Ides of March sale March 15 at 9 a.m. 15% off orders with code REX15



~Why are measurements in metres and inches? When you grow up in Canada in the 1960s, your brain always uses both and is less flexible than it used to be. A metre’s a little longer than a yard, so that’s nice.

~Other stores offer "hand-dyed" or "naturally dyed" ribbon. What's the difference with "plant-dyed?" Hand-dyed refers to a process that isn't industrial in scale or in terms of equipment; actual people use their actual hands to place fabric into dye baths. But it doesn't refer to the dyes used, which may not be natural or plant-based. Naturally dyed usually refers to the use of powdered dyes extracted from plant material, or to the use of dried raw materials both purchased from many fantastic sources. We use the term plant-dyed because our dyes begin as local (mostly-organically grown) plants cooked into small batches of dyes, and used to colour silk placed--by hand--into that bath.

 ~I ordered 2-in ribbon, but this is more like 2.5-in. That’s okay. We cut ribbon a bit wide to compensate for trimming mishaps or colour variations, or just because we like the look in certain colours. Many pieces are closer to 2.5 in, and most are a little long, too. Cutting on the bias--to get a flexible drape--also makes the fabric stretchy, and cutting can be quite exciting. Organza cutting on the bias is being considered for the next summer Olympics.

~How much do I need? No right answer! Depending on the look you're after--and this depends on style of dress, choice of flowers, theme of wedding, your vision--we typically suggest 1-3 metres for bridesmaid bouquets and 2-5 for the bride. Not all of the ribbon will be looped or tied; pieces can be pinned at the base of the blooms. Styled or editorial shoots are all about fullness and extravagant beauty! Your floral designer will know what's best.

 ~Can I custom order widths? Please don't hesitate to ask if you'd like a narrower width for event styling. 

~I'm on Vancouver Island; can I arrange to pick up my order to save on shipping?  Local vendors and brides may arrange pick at the farm. Please select this option at checkout. We also offer free shipping on domestic (Canadian) orders over $150.00.

 ~Is it possible to backorder colours? When dyeing with plants, batches are never quite the same. Climate, weather, soil make-up, watering, time of season: any or all of these can influence colour. Horsetail, for example, will absorb minerals and metals from soil, so depending on where—or when—we harvest on the farm, the colour varies slightly. So best not to assume supplies will be replenished if you’re counting on it for an event.
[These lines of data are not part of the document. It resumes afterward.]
(* ===== verification/Ports.v ===== *)
(** * The ports of the machine (drivers/portio.h)

    [S] is everything behind the ports.  A device is what it answers: drivers are written
    against this class, and the laws a driver relies on are a class of their own next to
    the driver.  The string instructions move bytes, two for each word. *)
From S2P Require Import Prelude.

Class ports (S : Type) := {
  inb : Z -> S -> Z * S;
  outb : Z -> Z -> S -> S;
  inw : Z -> S -> Z * S;
  outw : Z -> Z -> S -> S;
  ind : Z -> S -> Z * S;
  outd : Z -> Z -> S -> S;
  insw : Z -> nat -> S -> list Z * S;
  outsw : Z -> list Z -> S -> S }.

(** [n] reads of a port, one after the other: the state they leave. *)
Fixpoint reads {S} {P : ports S} (port : Z) (n : nat) (s : S) : S :=
  match n with O => s | Datatypes.S n => reads port n (inb port s).2 end.

(** [while(inb(port) & mask);] *)
Fixpoint wait_clear {S} {P : ports S} (fuel : nat) (port mask : Z) (s : S) : outcome S :=
  match fuel with
  | O => Fault OutOfFuel
  | Datatypes.S fuel => let '(v, s) := inb port s in if has v mask then wait_clear fuel port mask s else Ok s
  end.
Lemma wait_clear_reads {S} {P : ports S} port mask n : forall fuel s,
  has (inb port (reads port n s)).1 mask = false -> (n < fuel)%nat ->
  exists m : nat, (m <= n)%nat /\ has (inb port (reads port m s)).1 mask = false /\ wait_clear fuel port mask s = Ok (reads port (m + 1) s).
Proof.
  assert (First : forall fuel s, has (inb port s).1 mask = false -> wait_clear (Datatypes.S fuel) port mask s = Ok (reads port 1 s)).
  { intros fuel s H. cbn [wait_clear reads]. destruct (inb port s) as [v s1]. cbn [fst snd] in *. now rewrite H. }
  induction n as [|n IH]; intros fuel s H Hf; (destruct fuel as [|fuel]; [lia|]).
  - exists 0%nat. split; [lia|]. split; [exact H|]. now apply First.
  - destruct (has (inb port s).1 mask) eqn:Ev.
    + destruct (IH fuel (inb port s).2 H ltac:(lia)) as (m & Hm & C & W). exists (Datatypes.S m). split; [lia|]. split; [exact C|].
      cbn [wait_clear]. destruct (inb port s) as [v s1] eqn:E. cbn [fst snd] in *. rewrite Ev, W. cbn [Nat.add reads]. now rewrite E.
    + exists 0%nat. split; [lia|]. split; [exact Ev|]. now apply First.
Qed.
(* ===== verification/Pci.v ===== *)
(** * The PCI bus (drivers/pci.cpp, pci.h)

    Functions are found by scanning buses, from bus 0 and through the bridges; the calls
    of the callback are the list that is returned, in their order. *)
From S2P Require Import Prelude Ports.

Definition PCI_NONE : Z := 0xFFFF.
Definition PCI_VENDOR_ID : Z := 0x00.
Definition PCI_DEVICE_ID : Z := 0x02.
Definition PCI_COMMAND : Z := 0x04.
Definition PCI_PROG_IF : Z := 0x09.
Definition PCI_SUBCLASS : Z := 0x0a.
Definition PCI_CLASS : Z := 0x0b.
Definition PCI_HEADER_TYPE : Z := 0x0e.
Definition PCI_BAR0 : Z := 0x10.
Definition PCI_SECONDARY_BUS : Z := 0x19.
Definition PCI_INTERRUPT_LINE : Z := 0x3C.
Definition PCI_ADDRESS_PORT : Z := 0xCF8.
Definition PCI_VALUE_PORT : Z := 0xCFC.

Record pci_device := mk_pci { bus : Z; slot : Z; func : Z }.
#[export] Instance pci_device_eq_dec : EqDecision pci_device.
Proof. solve_decision. Defined.
Definition pci_get_addr (device : pci_device) (field : Z) : Z :=
  Z.lor (Z.lor (Z.lor (Z.lor 0x80000000 (Z.shiftl (bus device) 16)) (Z.shiftl (slot device) 11)) (Z.shiftl (func device) 8)) (Z.land field 0xFC).

Section pci.
Context {S : Type} {P : ports S}.

Definition pci_write32 (device : pci_device) (field value : Z) (s : S) : S :=
  outd PCI_VALUE_PORT value (outd PCI_ADDRESS_PORT (pci_get_addr device field) s).
Definition pci_write16 (device : pci_device) (field value : Z) (s : S) : S :=
  outw (PCI_VALUE_PORT + Z.land field 3) value (outd PCI_ADDRESS_PORT (pci_get_addr device field) s).
Definition pci_write8 (device : pci_device) (field value : Z) (s : S) : S :=
  outb (PCI_VALUE_PORT + Z.land field 3) value (outd PCI_ADDRESS_PORT (pci_get_addr device field) s).
Definition pci_read32 (device : pci_device) (field : Z) (s : S) : Z * S :=
  ind PCI_VALUE_PORT (outd PCI_ADDRESS_PORT (pci_get_addr device field) s).
Definition pci_read16 (device : pci_device) (field : Z) (s : S) : Z * S :=
  let '(v, s) := pci_read32 device field s in (Z.land (Z.shiftr v (Z.land field 2 * 8)) 0xFFFF, s).
Definition pci_read8 (device : pci_device) (field : Z) (s : S) : Z * S :=
  let '(v, s) := pci_read32 device field s in (Z.land (Z.shiftr v (Z.land field 3 * 8)) 0xFF, s).

Definition pci_check_type (device : pci_device) (d_class d_subclass : Z) (s : S) : bool * S :=
  let '(c, s) := pci_read8 device PCI_CLASS s in
  if c =? d_class then let '(c, s) := pci_read8 device PCI_SUBCLASS s in (c =? d_subclass, s) else (false, s).

(** A call of the callback: the function, its vendor and its device number. *)
Definition call : Type := pci_device * Z * Z.
Section scan.
Context (d_class d_subclass : Z).
Section scan_bus.
Context (pci_scan_bus : Z -> S -> outcome (list call * S)).
Definition pci_scan_func (device : pci_device) (s : S) : outcome (list call * S) :=
  let '(match_, s) := if (d_class =? 0xFF) && (d_subclass =? 0xFF) then (true, s) else pci_check_type device d_class d_subclass s in
  let '(calls, s) := if match_ : bool then
      let '(vendor, s) := pci_read16 device PCI_VENDOR_ID s in let '(id, s) := pci_read16 device PCI_DEVICE_ID s in ([(device, vendor, id)], s)
    else ([], s) in
  let '(bridge, s) := pci_check_type device 0x06 0x04 s in
  if bridge : bool then
    let '(secondary, s) := pci_read8 device PCI_SECONDARY_BUS s in
    '(more, s) ← pci_scan_bus secondary s; Ok (calls ++ more, s)
  else Ok (calls, s).
(** [for(size_t func = 1; func < 8; func++)], [n] functions from [func] on. *)
Fixpoint pci_scan_funcs_of (n : nat) (bus slot func : Z) (s : S) : outcome (list call * S) :=
  match n with
  | O => Ok ([], s)
  | Datatypes.S n =>
    let device := mk_pci bus slot func in
    let '(vendor, s) := pci_read16 device PCI_VENDOR_ID s in
    '(calls, s) ← (if negb (vendor =? PCI_NONE) then pci_scan_func device s else Ok ([], s));
    '(more, s) ← pci_scan_funcs_of n bus slot (func + 1) s;
    Ok (calls ++ more, s)
  end.
Definition pci_scan_slot (bus slot : Z) (s : S) : outcome (list call * S) :=
  let device := mk_pci bus slot 0 in
  let '(vendor, s) := pci_read16 device PCI_VENDOR_ID s in
  if vendor =? PCI_NONE then Ok ([], s) else
  '(calls, s) ← pci_scan_func device s;
  let '(header, s) := pci_read8 device PCI_HEADER_TYPE s in
  if header =? 0 then Ok (calls, s) else
  '(more, s) ← pci_scan_funcs_of 7 bus slot 1 s;
  Ok (calls ++ more, s).
Fixpoint pci_scan_slots (n : nat) (bus slot : Z) (s : S) : outcome (list call * S) :=
  match n with
  | O => Ok ([], s)
  | Datatypes.S n =>
    '(calls, s) ← pci_scan_slot bus slot s;
    '(more, s) ← pci_scan_slots n bus (slot + 1) s;
    Ok (calls ++ more, s)
  end.
End scan_bus.
(** Through a bridge the scan of another bus is entered: [depth] bounds how deep. *)
Fixpoint pci_scan_bus (depth : nat) (bus : Z) (s : S) : outcome (list call * S) :=
  match depth with
  | O => Fault OutOfFuel
  | Datatypes.S depth => pci_scan_slots (pci_scan_bus depth) 32 bus 0 s
  end.

(** The functions of the host bridge: the bus of each. *)
Fixpoint pci_scan_funcs (n depth : nat) (func : Z) (s : S) : outcome (bool * list call * S) :=
  match n with
  | O => Ok (true, [], s)
  | Datatypes.S n =>
    let '(vendor, s) := pci_read16 (mk_pci 0 0 func) PCI_VENDOR_ID s in
    if vendor =? PCI_NONE then Ok (false, [], s) else
    '(calls, s) ← pci_scan_bus depth func s;
    '(all, more, s) ← pci_scan_funcs n depth (func + 1) s;
    Ok (all, calls ++ more, s)
  end.
Fixpoint pci_scan_all (n depth : nat) (bus : Z) (s : S) : outcome (list call * S) :=
  match n with
  | O => Ok ([], s)
  | Datatypes.S n =>
    '(calls, s) ← pci_scan_slots (pci_scan_bus depth) 32 bus 0 s;
    '(more, s) ← pci_scan_all n depth (bus + 1) s;
    Ok (calls ++ more, s)
  end.
Definition pci_device_by_class (depth : nat) (s : S) : outcome (list call * S) :=
  let '(header, s) := pci_read8 (mk_pci 0 0 0) PCI_HEADER_TYPE s in
  if has header 0x80 then
    '(all, calls, s) ← pci_scan_funcs 8 depth 0 s;
    if all : bool then Ok (calls, s) else
    '(more, s) ← pci_scan_all 256 depth 0 s; Ok (calls ++ more, s)
  else pci_scan_bus depth 0 s.
End scan.
End pci.

(** * What a scan finds

    The configuration space is a word for every function and every fourth field; reading
    it through the two ports gives the word and changes nothing. *)
Class pci_laws (S : Type) {P : ports S} := {
  config : S -> pci_device -> Z -> Z;
  config_read d field s : config (pci_read32 d field s).2 = config s /\ (pci_read32 d field s).1 = config s d (Z.land field 0xFC) }.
 ~Do you use natural powders for dyeing? We’re committed to using only plants harvested from the farm and nearby roadsides (but we’re tempted!). While we aren’t able to offer all colours in every shade, we think the subtle and moody variations we get are just a little more spiritually connected to a bride’s bouquet. Remember: we grew up on the west coast in the 1960s.

 ~Can I send a fabric sample to match with ribbon? Who knows why, but when we look at all the ribbon colours produced each year, and look at them as a suite, there isn’t one that doesn’t fit into an overall super-palette. We hope you'll avoid the urge to match, and enjoy the depth and dimensions that happen when colours aren’t quite the same but grew up together.

 ~What’s with the names of your colours? Ask 10 brides to pick out “blush” and you’ll get 10 different shades, not all of them pink. One woman’s blush is another woman’s champagne. We’ve tried to describe our colours in a helpful way, and photos are taken in natural light against white linen. The names are words we like to say and hear, often associated with the plant matter used in that particular dye. Silica, for example, refers to the cellular make-up of horsetail; Bramble suggests berries were part of the dye; Copper, well that’s copper beech.

 ~What chemicals do you use? Alum is used as a mordant to make the silk more colourfast (though we like to use an aluminum pot instead); very small amounts of iron may be used to “sadden” or darken a colour after dyeing. (As in life, saddening often results in a deeper beauty...) Many of our dye plants are rich in natural tannins which help colour attach to fabric, so often we use no additives at all. Post-dyeing, we use no starches, sizing, or fabric softener. All of these make our heads go funny, and we think we’re funny enough already.

 ~What happens if the ribbon gets dirty or wet before my event? Like most of us, silk is tougher than it looks, and we’ve done all we can to make sure your ribbon is colourfast. It can be washed gently in cold water with a mild soap and hung to dry, just be sure you work out the wrinkles first, unless you don’t mind the striping that results if colour accumulates in the folds. Press using a silk setting, or a little higher. You might want to have a handheld steamer on site for your event.